Description of the task: Starting with the first line of the records, write out each line exactly until you have included the line containing "- apply segments_none.".

============

Lemma sample_segments :
  segments_ok (files sample_disk) sample_refs (written <$> sample_contents) ∧
  (∀ n, n ∈ all_names sample_refs → numbered 5 n) ∧ Forall (λ ref, ref_Dimension ref = 2) sample_refs.
Proof.
  apply (write_samples_ok sample_contents 1 (mkDisk ∅ []) [] []).
  - apply segments_none.
  - intros n Hn. by apply not_elem_of_nil in Hn.
  - constructor.
  - unfold sample_disk, sample_refs.
    destruct (write_samples 1 sample_contents (mkDisk ∅ [])) as [d [refs|e]] eqn:E; [done|].
    assert (is_ok (write_samples 1 sample_contents (mkDisk ∅ [])).2 = true) as H by (vm_compute; reflexivity).
    rewrite E in H. discriminate H.
  - apply sample_contents_ok.
  - lia.
  - vm_compute. reflexivity.
  - vm_compute. reflexivity.
Qed.

Lemma compact_fresh lsn k sequence n :
  n ∈ segment_files (sample_base k) → n ∉ segment_files (compact_name lsn sequence).
Proof.
  intros [s ->]%sample_names Hin. unfold compact_name, segment_files, bundle_files in Hin.
  rewrite !str_app_assoc in Hin. cbn [app] in Hin.
  rewrite !elem_of_cons in Hin.
  repeat match goal with H : _ ∨ _ |- _ => destruct H as [H|H] end;
    [..|by apply not_elem_of_nil in Hin];
    match goal with H : _ = _ |- _ => apply (append_suffix_inj "segment-"), fmt_rest in H; discriminate H end.
Qed.

Lemma sample_names_delta n : n ∈ all_names sample_refs → n = "" ∨ ∃ k, n ∈ segment_files (sample_base k).
Proof.
  intros Hn. assert (forallb (λ n, String.eqb n "" || existsb (λ k, bool_decide (n ∈ segment_files (sample_base k))) [1; 2; 3; 4])
    (all_names sample_refs) = true) as H by (vm_compute; reflexivity).
  rewrite forallb_forall in H. apply list_elem_of_In, H, orb_true_iff in Hn as [->%String.eqb_eq|Hn]; [by left|].
  apply existsb_exists in Hn as (k&_&Hk%bool_decide_eq_true). right. by exists k.
Qed.

Lemma sample_fresh sequence lsn n : n ∈ segment_files (compact_name lsn sequence) → n ∉ all_names sample_refs.
Proof.
  intros Hn Hin. destruct (sample_names_delta n Hin) as [->|[k Hk]]; [|exact (compact_fresh lsn k sequence n Hk Hn)].
  unfold compact_name, segment_files, bundle_files in Hn. rewrite !str_app_assoc in Hn. cbn [app] in Hn. rewrite !elem_of_cons in Hn.
  destruct Hn as [Hn|[Hn|[Hn|Hn]]]; [discriminate Hn..|]. by apply not_elem_of_nil in Hn.
Qed.

Lemma compaction_preserves_view_witness :
  ∃ d' refs', compactSegmentRefs sample_refs 2 7 sample_disk = (d', Ok refs') ∧ length refs' = 1%nat ∧
    quiet (files d') (materializeSegments refs') = Ok ([note "a" 0; note "c" 1065353216], ["n" +:+ String "000" "b"]).
Proof.
  destruct (compactSegmentRefs sample_refs 2 7 sample_disk) as [d' r] eqn:E.
  destruct (compaction_preserves_view sample_disk sample_refs (written <$> sample_contents) 2 7 d' r) as [_ H].
  - exact (proj1 sample_segments).
  - exact (sample_fresh 7).
  - exact E.
  - assert (match (compactSegmentRefs sample_refs 2 7 sample_disk).2 with Ok l => length l | Err _ => 0%nat end = 1%nat) as Hl
      by (vm_compute; reflexivity).
    rewrite E in Hl. cbn [snd] in Hl. destruct r as [refs'|e]; [|discriminate Hl]. exists d', refs'.
    split; [reflexivity|]. split; [exact Hl|]. rewrite (proj1 H). vm_compute. reflexivity.
Defined.

Lemma mapped_view_agrees_witness :
  ∃ records locations vectors,
    quiet (files sample_disk) (resolveMappedSegments sample_refs) = Ok (strip <$> records, locations) ∧
    records = [note "a" 0; note "c" 1065353216] ∧
    quiet (files sample_disk) (OpenCompositeMappedVectors sample_refs locations) = Ok vectors ∧
    Composite_VectorCopy vectors 1 = Ok [1065353216; 0].
Proof.
  destruct (mapped_view_agrees (files sample_disk) sample_refs (written <$> sample_contents) 2)
    as (records&tombstones&locations&vectors&H1&H2&H3&H4&H5).
  - exact (so_holds _ _ _ (proj1 sample_segments)).
  - exact (proj2 (proj2 sample_segments)).
  - intros H. assert (length sample_refs = 4%nat) as Hl by (vm_compute; reflexivity). rewrite H in Hl. discriminate Hl.
  - exists records, locations, vectors.
    assert (records = [note "a" 0; note "c" 1065353216]) as Hr.
    { assert (quiet (files sample_disk) (materializeSegments sample_refs) = Ok ([note "a" 0; note "c" 1065353216], ["n" +:+ String "000" "b"]))
        as H by (vm_compute; reflexivity).
      rewrite H in H1. injection H1 as <- _. reflexivity. }
    split; [exact H2|]. split; [exact Hr|]. split; [exact H3|]. rewrite Hr in H5. exact (H5 1%nat (note "c" 1065353216) eq_refl).
Defined.

Definition cleaned_manifest : Manifest :=
  mkManifest 3 "" "" "" "" "view-2.filter" "" 2 4 2 sample_refs.

(** A failure in the middle: the fourth removal is refused. *)
Lemma cleanup_removes_only_orphans_witness :
  ∃ d' r, CleanupOrphans cleaned_manifest
      (mkDisk (<["segment-9.records" := [1]]> (<[".tmp-x" := [2]]> (<["notes.txt" := [3]]> (files sample_disk)))) [Done; Done; FailedBefore]) = (d', r) ∧
    files d' !! "notes.txt" = Some [3] ∧ r = Err io_error.
Proof.
  set (d := mkDisk _ _).
  destruct (CleanupOrphans cleaned_manifest d) as [d' r] eqn:E.
  destruct (cleanup_removes_only_orphans cleaned_manifest d d' r E) as (H1&_&_).
  exists d', r. split; [reflexivity|]. split.
  - rewrite (H1 "notes.txt") by (right; vm_compute; reflexivity). vm_compute. reflexivity.
  - assert ((CleanupOrphans cleaned_manifest d).2 = Err io_error) as H by (vm_compute; reflexivity). rewrite E in H. exact H.
Defined.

============

Answer for this exercise:
Lemma sample_segments :
  segments_ok (files sample_disk) sample_refs (written <$> sample_contents) ∧
  (∀ n, n ∈ all_names sample_refs → numbered 5 n) ∧ Forall (λ ref, ref_Dimension ref = 2) sample_refs.
Proof.
  apply (write_samples_ok sample_contents 1 (mkDisk ∅ []) [] []).
  - apply segments_none.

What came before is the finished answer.